▶ **Supplied records**
○ ○ ○ ○ ○ ○ ○

(** C8: an authenticator that finds its credential form absent answers
    not-applicable.  When the authenticators before one answer so and
    that one resolves an actor, the chain has run exactly those
    authenticators, in order, and none after, and the actor is the
    request's; a chain whose authenticators all answer not-applicable has
    run them all and leaves the request anonymous, the stage passing. *)
Theorem chain_first_resolved_wins
        (h : HandlerRegistration) (pre post : list Authenticator)
        (a : Authenticator) (ctx : RequestContext) (who : Actor) :
  Forall (fun b => credentials b ctx = None) pre ->
  attemptAuthenticate a ctx = Normal (Some who) ->
  Forall (fun b => attemptAuthenticate b ctx = Normal None) pre /\
  authenticate (pre ++ a :: post) 0 ctx
  = (map RanAuthenticator (seq 0 (S (length pre))), Normal (Some who)) /\
  (authenticators h = pre ++ a :: post ->
   exists ctx',
     authenticator_stage h ctx
     = (map RanAuthenticator (seq 0 (S (length pre))), Normal ctx') /\
     actor ctx' = Some who) /\
  authenticate pre 0 ctx
  = (map RanAuthenticator (seq 0 (length pre)), Normal None) /\
  (authenticators h = pre ->
   exists ctx',
     authenticator_stage h ctx
     = (map RanAuthenticator (seq 0 (length pre)), Normal ctx') /\
     actor ctx' = None).
Proof.
  intros Hpre Ha.
  assert (Hna : Forall (fun b => attemptAuthenticate b ctx = Normal None) pre)
    by (eapply Forall_impl; [exact Hpre | intros b; apply attempt_not_applicable]).
  pose proof (authenticate_first_resolved pre post a 0 ctx who Hna Ha) as Hres.
  pose proof (authenticate_all_not_applicable pre 0 ctx Hna) as Hall.
  split; [exact Hna|]. split; [exact Hres|]. split; [|split; [exact Hall|]].
  - intros Hh. unfold authenticator_stage. rewrite Hh, Hres.
    eexists. split; reflexivity.
  - intros Hh. unfold authenticator_stage. rewrite Hh, Hall.
    eexists. split; reflexivity.
Qed.

Lemma chain_first_resolved_wins_witness :
  let alice := mkActor "alice" in
  let basic := BasicAuthenticator (fun _ => Normal (mkActor "bob")) in
  let bearer := BearerAuthenticator (fun _ => Normal alice) in
  let ctx := mkContext [] (lit "text/plain") (Some "Bearer t0k3n"%string)
                       None None None in
  authenticate [basic; bearer; basic] 0 ctx
  = ([RanAuthenticator 0; RanAuthenticator 1], Normal (Some alice)).
Proof.
  intros alice basic bearer ctx.
  destruct (chain_first_resolved_wins
              (mkHandler TEXT_DESERIALIZER [basic; bearer; basic]
                         (fun _ => createResponse (JNum 200)))
              [basic] [basic] bearer ctx alice)
    as [_ [Hres _]]; [compute_done | reflexivity |].
  exact Hres.
Defined.

(** ** CachingActorsRegistry: expiration and single flight *)

Module RegistryFacts.
Import CachingActorsRegistry.

Lemma cached_fresh (r : t) (key : string) (now : Z) (e : CacheEntry) :
  cached r key now = Some e -> cache r !! key = Some e /\ now < expiresAt e.
Proof.
  unfold cached, fresh. destruct (cache r !! key) as [e'|]; [|discriminate].
  destruct (Z.ltb_spec now (expiresAt e')); [|discriminate].
  intros [= <-]. now split.
Qed.

Lemma calls_of_app key (a b : list effect) :
  calls_of key (a ++ b) = (calls_of key a + calls_of key b)%nat.
Proof. unfold calls_of. now rewrite omap_app, length_app. Qed.

Lemma deliveries_of_app key (a b : list effect) :
  deliveries_of key (a ++ b) = deliveries_of key a ++ deliveries_of key b.
Proof. unfold deliveries_of. now rewrite omap_app. Qed.

Lemma deliveries_of_other key k' v (ws : list nat) :
  k' <> key -> deliveries_of key (map (fun c => Deliver c k' v) ws) = [].
Proof.
  intros Hne. induction ws as [|w ws IH]; [reflexivity|].
  unfold deliveries_of in *. simpl. now rewrite decide_False.
Qed.

Lemma calls_of_deliveries key k' v (ws : list nat) :
  calls_of key (map (fun c => Deliver c k' v) ws) = 0%nat.
Proof.
  induction ws as [|w ws IH]; [reflexivity|]. exact IH.
Qed.

Lemma make_room_keeps_none (r : t) (key : string) :
  cache r !! key = None -> (make_room r).1 !! key = None.
Proof.
  intros H. unfold make_room.
  destruct (maxEntries r) as [n|]; [|exact H].
  destruct (n <=? size (cache r))%nat; [|exact H].
  destruct (last (recency r)) as [old|]; [|exact H].
  simpl. rewrite lookup_delete_None. now right.
Qed.

Lemma step_other (r : t) (key : string) (i : input) :
  ~ about key i ->
  cache r !! key = None ->
  cache (step r i).1 !! key = None /\
  pending (step r i).1 !! key = pending r !! key /\
  ttl (step r i).1 = ttl r /\
  calls_of key (step r i).2 = 0%nat /\
  deliveries_of key (step r i).2 = [].
Proof.
  intros Hab Hc. destruct i as [c k now|k v now]; simpl in Hab; simpl.
  - destruct (cached r k now) as [e|]; simpl.
    + unfold calls_of, deliveries_of. simpl. rewrite decide_False by exact Hab.
      repeat split; auto.
    + destruct (pending r !! k) as [ws|]; simpl;
        unfold calls_of, deliveries_of; simpl;
        rewrite ?decide_False by exact Hab;
        rewrite lookup_insert_ne by exact Hab;
        (repeat split; auto; rewrite lookup_delete_None; now right).
  - destruct (pending r !! k) as [ws|]; simpl.
    + rewrite calls_of_deliveries, deliveries_of_other by exact Hab.
      destruct v as [rej|a]; simpl.
      * rewrite lookup_delete_ne by exact Hab. repeat split; auto.
      * unfold store. destruct (make_room r) as [c l] eqn:E. simpl.
        rewrite lookup_insert_ne, lookup_delete_ne by exact Hab.
        pose proof (make_room_keeps_none r key Hc) as Hm.
        rewrite E in Hm. repeat split; auto.
    + repeat split; auto.
Qed.

Lemma step_lookup_waiting (r : t) (key : string) (c : nat) (now : Z)
      (ws : list nat) :
  cache r !! key = None ->
  pending r !! key = Some ws ->
  cache (step r (Lookup c key now)).1 !! key = None /\
  pending (step r (Lookup c key now)).1 !! key = Some (ws ++ [c]) /\
  ttl (step r (Lookup c key now)).1 = ttl r /\
  (step r (Lookup c key now)).2 = [].
Proof.
  intros Hc Hp. simpl. unfold cached. rewrite Hc, Hp. simpl.
  rewrite lookup_insert_eq, lookup_delete_eq. repeat split; auto.
Qed.

Lemma step_lookup_first (r : t) (key : string) (c : nat) (now : Z) :
  cache r !! key = None ->
  pending r !! key = None ->
  cache (step r (Lookup c key now)).1 !! key = None /\
  pending (step r (Lookup c key now)).1 !! key = Some [c] /\
  ttl (step r (Lookup c key now)).1 = ttl r /\
  (step r (Lookup c key now)).2 = [CallVerify key].
Proof.
  intros Hc Hp. simpl. unfold cached. rewrite Hc, Hp. simpl.
  rewrite lookup_insert_eq, lookup_delete_eq. repeat split; auto.
Qed.

Lemma calls_of_call key : calls_of key [CallVerify key] = 1%nat.
Proof. unfold calls_of. simpl. now rewrite decide_True. Qed.

(** While the verification of [key] is under way, lookups of [key] only
    join the waiters. *)
Lemma run_waiting (key : string) (ins : list input) :
  forall (r : t) (ws : list nat),
    cache r !! key = None ->
    pending r !! key = Some ws ->
    unsettled key ins ->
    cache (run r ins).1 !! key = None /\
    pending (run r ins).1 !! key = Some (ws ++ lookups_of key ins) /\
    ttl (run r ins).1 = ttl r /\
    calls_of key (run r ins).2 = 0%nat /\
    deliveries_of key (run r ins).2 = [].
Proof.
  induction ins as [|i ins IH]; intros r ws Hc Hp Hu.
  - simpl. rewrite app_nil_r. repeat split; auto.
  - inversion Hu as [|? ? Hi Hu']; subst.
    cbn [run]. destruct (step r i) as [r1 out1] eqn:E1.
    destruct (run r1 ins) as [r2 out2] eqn:E2. cbn [fst snd].
    rewrite calls_of_app, deliveries_of_app.
    destruct i as [c k now|k v now].
    + cbn [lookups_of]. destruct (decide (k = key)) as [->|Hne].
      * destruct (step_lookup_waiting r key c now ws Hc Hp)
          as (Hc1 & Hp1 & Ht1 & Ho1).
        rewrite E1 in Hc1, Hp1, Ht1, Ho1. cbn [fst snd] in *. subst out1.
        destruct (IH r1 (ws ++ [c]) Hc1 Hp1 Hu') as (Hc2 & Hp2 & Ht2 & Hn2 & Hd2).
        rewrite E2 in Hc2, Hp2, Ht2, Hn2, Hd2. cbn [fst snd] in *.
        rewrite <- app_assoc in Hp2.
        repeat split; auto. congruence.
      * destruct (step_other r key (Lookup c k now) Hne Hc)
          as (Hc1 & Hp1 & Ht1 & Hn1 & Hd1).
        rewrite E1 in Hc1, Hp1, Ht1, Hn1, Hd1. cbn [fst snd] in *.
        rewrite Hp in Hp1.
        destruct (IH r1 ws Hc1 Hp1 Hu') as (Hc2 & Hp2 & Ht2 & Hn2 & Hd2).
        rewrite E2 in Hc2, Hp2, Ht2, Hn2, Hd2. cbn [fst snd] in *.
        rewrite Hn1, Hn2, Hd1, Hd2. repeat split; auto. congruence.
    + cbn [lookups_of].
      destruct (step_other r key (Settle k v now) Hi Hc)
        as (Hc1 & Hp1 & Ht1 & Hn1 & Hd1).
      rewrite E1 in Hc1, Hp1, Ht1, Hn1, Hd1. cbn [fst snd] in *.
      rewrite Hp in Hp1.
      destruct (IH r1 ws Hc1 Hp1 Hu') as (Hc2 & Hp2 & Ht2 & Hn2 & Hd2).
      rewrite E2 in Hc2, Hp2, Ht2, Hn2, Hd2. cbn [fst snd] in *.
      rewrite Hn1, Hn2, Hd1, Hd2. repeat split; auto. congruence.
Qed.

(** From a state in which [key] is neither cached nor under
    verification, the first lookup of [key] starts the one verification. *)
Lemma run_uncached (key : string) (ins : list input) :
  forall (r : t),
    cache r !! key = None ->
    pending r !! key = None ->
    unsettled key ins ->
    cache (run r ins).1 !! key = None /\
    ttl (run r ins).1 = ttl r /\
    deliveries_of key (run r ins).2 = [] /\
    match lookups_of key ins with
    | [] => pending (run r ins).1 !! key = None /\
            calls_of key (run r ins).2 = 0%nat
    | cs => pending (run r ins).1 !! key = Some cs /\
            calls_of key (run r ins).2 = 1%nat
    end.
Proof.
  induction ins as [|i ins IH]; intros r Hc Hp Hu.
  - simpl. repeat split; auto.
  - inversion Hu as [|? ? Hi Hu']; subst.
    cbn [run]. destruct (step r i) as [r1 out1] eqn:E1.
    destruct (run r1 ins) as [r2 out2] eqn:E2. cbn [fst snd].
    rewrite calls_of_app, deliveries_of_app.
    assert (Hother : ~ about key i ->
              cache r2 !! key = None /\ ttl r2 = ttl r /\
              deliveries_of key out1 ++ deliveries_of key out2 = [] /\
              match lookups_of key ins with
              | [] => pending r2 !! key = None /\
                      (calls_of key out1 + calls_of key out2)%nat = 0%nat
              | cs => pending r2 !! key = Some cs /\
                      (calls_of key out1 + calls_of key out2)%nat = 1%nat
              end).
    { intros Hab.
      destruct (step_other r key i Hab Hc) as (Hc1 & Hp1 & Ht1 & Hn1 & Hd1).
      rewrite E1 in Hc1, Hp1, Ht1, Hn1, Hd1. cbn [fst snd] in *.
      rewrite Hp in Hp1.
      destruct (IH r1 Hc1 Hp1 Hu') as (Hc2 & Ht2 & Hd2 & Hm).
      rewrite E2 in Hc2, Ht2, Hd2, Hm. cbn [fst snd] in *.
      rewrite Hn1, Hd1, Hd2. simpl.
      split; [auto|]. split; [congruence|]. split; [reflexivity|]. exact Hm. }
    destruct i as [c k now|k v now].
    + cbn [lookups_of]. destruct (decide (k = key)) as [->|Hne].
      * destruct (step_lookup_first r key c now Hc Hp)
          as (Hc1 & Hp1 & Ht1 & Ho1).
        rewrite E1 in Hc1, Hp1, Ht1, Ho1. cbn [fst snd] in *. subst out1.
        destruct (run_waiting key ins r1 [c] Hc1 Hp1 Hu')
          as (Hc2 & Hp2 & Ht2 & Hn2 & Hd2).
        rewrite E2 in Hc2, Hp2, Ht2, Hn2, Hd2. cbn [fst snd] in *.
        rewrite calls_of_call, Hn2, Hd2.
        repeat split; auto. congruence.
      * apply Hother. exact Hne.
    + cbn [lookups_of]. apply Hother. exact Hi.
Qed.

○ ○ ○ ○ ○ ○ ○

▶ **Task instructions**
Set down, exactly as written, each line of the data from its opening line through the one containing "request's; a chain". Output nothing more.

▶ **Answer area**
(** C8: an authenticator that finds its credential form absent answers
    not-applicable.  When the authenticators before one answer so and
    that one resolves an actor, the chain has run exactly those
    authenticators, in order, and none after, and the actor is the
    request's; a chain whose authenticators all answer not-applicable has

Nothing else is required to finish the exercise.